1. Mai 2022
Zirka alle fünf Jahre im Schnitt und über den Daumen gepeilt komme ich in irgendeiner Auseinandersetzung im echten Leben an den Punkt, an dem ich merke: Ich bin in Rage, es geht hier nicht weiter, ohne dass ich laut und/oder gemein werde. Zum Hulk. Bevor das passiert, sage ich lieber: „Ich diskutier das jetzt nicht.“ Und gehe. Das ist auch nicht nett, weiß ich, und souverän sieht auch anders aus. In einer idealen Welt würde das nicht passieren. In einer idealen Welt wäre ich aber auch perfekt, und machen wir uns nichts vor: Das wird nichts mehr. Es hätte sich längst abgezeichnet, verfügte ich über das Potenzial dazu.
In aller Regel diskutiere ich sehr gern, ausgiebig und viel. Ich bewege mich in einem beruflichen Umfeld, in dem Nicht-Diskutieren-Wollen unangenehm auffällt. Grundsätzlich finde ich alles Unausgesprochene bedrohlich, unangenehm, trennend. Lieber höre ich mir harte Kritik an als jemanden, der mir wichtig ist und dem ich wichtig sein möchte, hinter meinem Rücken tuscheln.
Nun ist Kritik aber ganz offensichtlich ein sehr relativer Terminus.
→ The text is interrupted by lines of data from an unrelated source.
(** * redisweb: a shallow embedding of [app.py]

    The inspection engine of the dashboard is embedded function by
    function: the type dispatch tables ([VALUE_GETTERS], [LENGTH_GETTERS]),
    the key inspector ([_get_key_info], [_get_key_details]), the database
    sampler ([_get_db_summary]) and enumerator ([_get_db_details]), the
    statistics of the server ([RedisServer.stats], [RedisServer.slowlog_get],
    [RedisServer.slowlog_len]) and the small helpers they call ([safeint],
    [_fixup_pair], [_decode_bytes], [prettify]).

    Conventions of the embedding.
    - Python values exchanged with the store are terms of [pyval]; byte
      strings and text are both carried by [string] (a sequence of bytes,
      text in its UTF-8 encoding) under different constructors.
    - A Python exception is a term of [exn]; code that can raise returns a
      [result].  Code that talks to the store runs in the monad [M], which
      threads the state of the outside world (the store and whatever else
      changes it between two commands) next to the result.
    - Python's true division produces a float.  Floats are idealised as
      exact rationals ([Q]); rounding and overflow of floats are not
      modelled.
    - Replies of the store carry no floating-point numbers. *)

From Stdlib Require Import ZArith QArith List String Ascii Bool Lia Permutation Sorted.
Import ListNotations.
Local Open Scope string_scope.
Local Open Scope Z_scope.
Set Warnings "-register-all".

(** ** Values and exceptions *)

(** Hashable keys of a Python dict: byte strings and text are different
    keys even when they hold the same bytes. *)
Inductive pykey : Type :=
| KBytes (b : string)
| KStr (s : string).

Inductive pyval : Type :=
| VNone
| VInt (z : Z)
| VBytes (b : string)
| VStr (s : string)
| VList (l : list pyval)
| VDict (d : list (pykey * pyval)).

(** Values as the presentation layer receives them: a value of the store,
    a [datetime.timedelta] or a [datetime.datetime]. *)
Inductive rendered : Type :=
| Raw (v : pyval)
| Timedelta (seconds : Z)
| Datetime (epoch : Z)
| Mapping (d : list (pykey * rendered)).

Inductive exn : Type :=
| KeyError (k : pykey)
| IndexError
| ValueError
| TypeError
| AttributeError (attr : string)
| OverflowError
| ZeroDivisionError
| ResponseError (msg : string)
| ConnectionError (msg : string).

Inductive result (A : Type) : Type :=
| Ok (a : A)
| Raise (e : exn).
Arguments Ok {A} a.
Arguments Raise {A} e.

Definition rbind {A B} (r : result A) (k : A -> result B) : result B :=
  match r with
  | Ok a => k a
  | Raise e => Raise e
  end.

Declare Scope res_scope.
Delimit Scope res_scope with res.
Notation "'let?' x ':=' r 'in' k" := (rbind r (fun x => k))
  (at level 10, x pattern, r at level 100, k at level 200) : res_scope.
Local Open Scope res_scope.

Definition pykey_eqb (a b : pykey) : bool :=
  match a, b with
  | KBytes x, KBytes y => String.eqb x y
  | KStr x, KStr y => String.eqb x y
  | _, _ => false
  end.

Definition val_of_key (k : pykey) : pyval :=
  match k with
  | KBytes b => VBytes b
  | KStr s => VStr s
  end.

(** ** Python dicts as insertion-ordered association lists *)

Definition dict (V : Type) : Type := list (pykey * V).

Fixpoint dict_get {V} (d : dict V) (k : pykey) : option V :=
  match d with
  | [] => None
  | (k', v) :: d' => if pykey_eqb k' k then Some v else dict_get d' k
  end.
(** Wrapper for async generators; the awaits of the source run to their end. *)
Definition async_gen_wrapper (self : CacheWrapper) (func : generator_function U G)
    (g : gen_state G) (w : world U) : next_outcome * gen_state G * world U :=
  match g with
  | Created args kwargs =>
      match read self func args kwargs w with
      | (Raise e, w) => (Raised e, Finished, w)
      | (Ok hit, w) =>
          if is_not_None hit then
            (* for item in hit: yield item *)
            match py_iter hit with
            | Ok items => replay items w
            | Raise e => (Raised e, Finished, w)
            end
          else
            let source := gen_call func args kwargs in
            let w := World (files w) (space w) (user w)
                       (events w ++ [EvCall (gen_name func) args kwargs]) in
            forward self func args kwargs [] source w
      end
  | Replaying rest => replay rest w
  | Forwarding args kwargs content source =>
      forward self func args kwargs content source w
  | Finished => (StopIteration, Finished, w)
  end.

(** The consumer gives up: the generator object is closed where it stands. *)
Definition close (g : gen_state G) (w : world U) : gen_state G * world U :=
  (Finished, w).

(** At most [n] calls of [next], stopping at the first that does not yield:
    the items received, how the iteration ended if it did, the generator
    object and the world. *)
Fixpoint take_items
    (next : gen_state G → world U → next_outcome * gen_state G * world U)
    (n : nat) (g : gen_state G) (w : world U)
    : list pyval * option next_outcome * gen_state G * world U :=
  match n with
  | 0 => ([], None, g, w)
  | S n' =>
      match next g w with
      | (Yield item, g', w') =>
          let '(items, ending, g'', w'') := take_items next n' g' w' in
          (item :: items, ending, g'', w'')
      | (ending, g', w') => ([], Some ending, g', w')
      end
  end.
Man sieht es beispielsweise an dem äußerst verwaschenen Meinungsfreiheitsbegriff, der ins Feld geführt wird von Leuten ohne Manieren und mit ganz viel Wut und noch mehr Interesse, andere in Sachen Geschmacklosigkeit, Brutalität und Primitivität noch zu übertrumpfen – oder zu untertrumpfen, alles eine Frage der Perspektive.
Da diskutiere ich gar nicht mehr. Da blocke ich. Lange wollte ich das nicht und stellte lediglich stumm. Die Leute konnten mir also noch folgen und antworten, allerdings wurde ich über ihre Reaktionen nicht mehr informiert. Das funktioniert ja im echten Leben auch: Merkt man, dass man an einen in Kombi mit einem selbst (inzwischen) undenkbaren Menschen geraten ist, trennt man sich, beendet die Freundschaft, bricht man den Kontakt ab. Und belässt es im Falle tiefer innerer Überzeugung auch dann dabei, wenn der andere Mensch Rückhol-Aktionen startet.
Der oben zitierte Tweet zeigt, warum Blocken gut und richtig ist: Es ist auch ein Signal an andere, dass hier diskursiv nichts mehr zu holen ist. Und sich Abwenden die einzig angemessene Haltung. In einer idealen Welt würde niemand blocken und würde auch niemand den Kreis derer beschränken, die zum Beispiel auf Tweets antworten dürfen. Aber machen wir uns nichts vor: Das wird auch nichts mehr.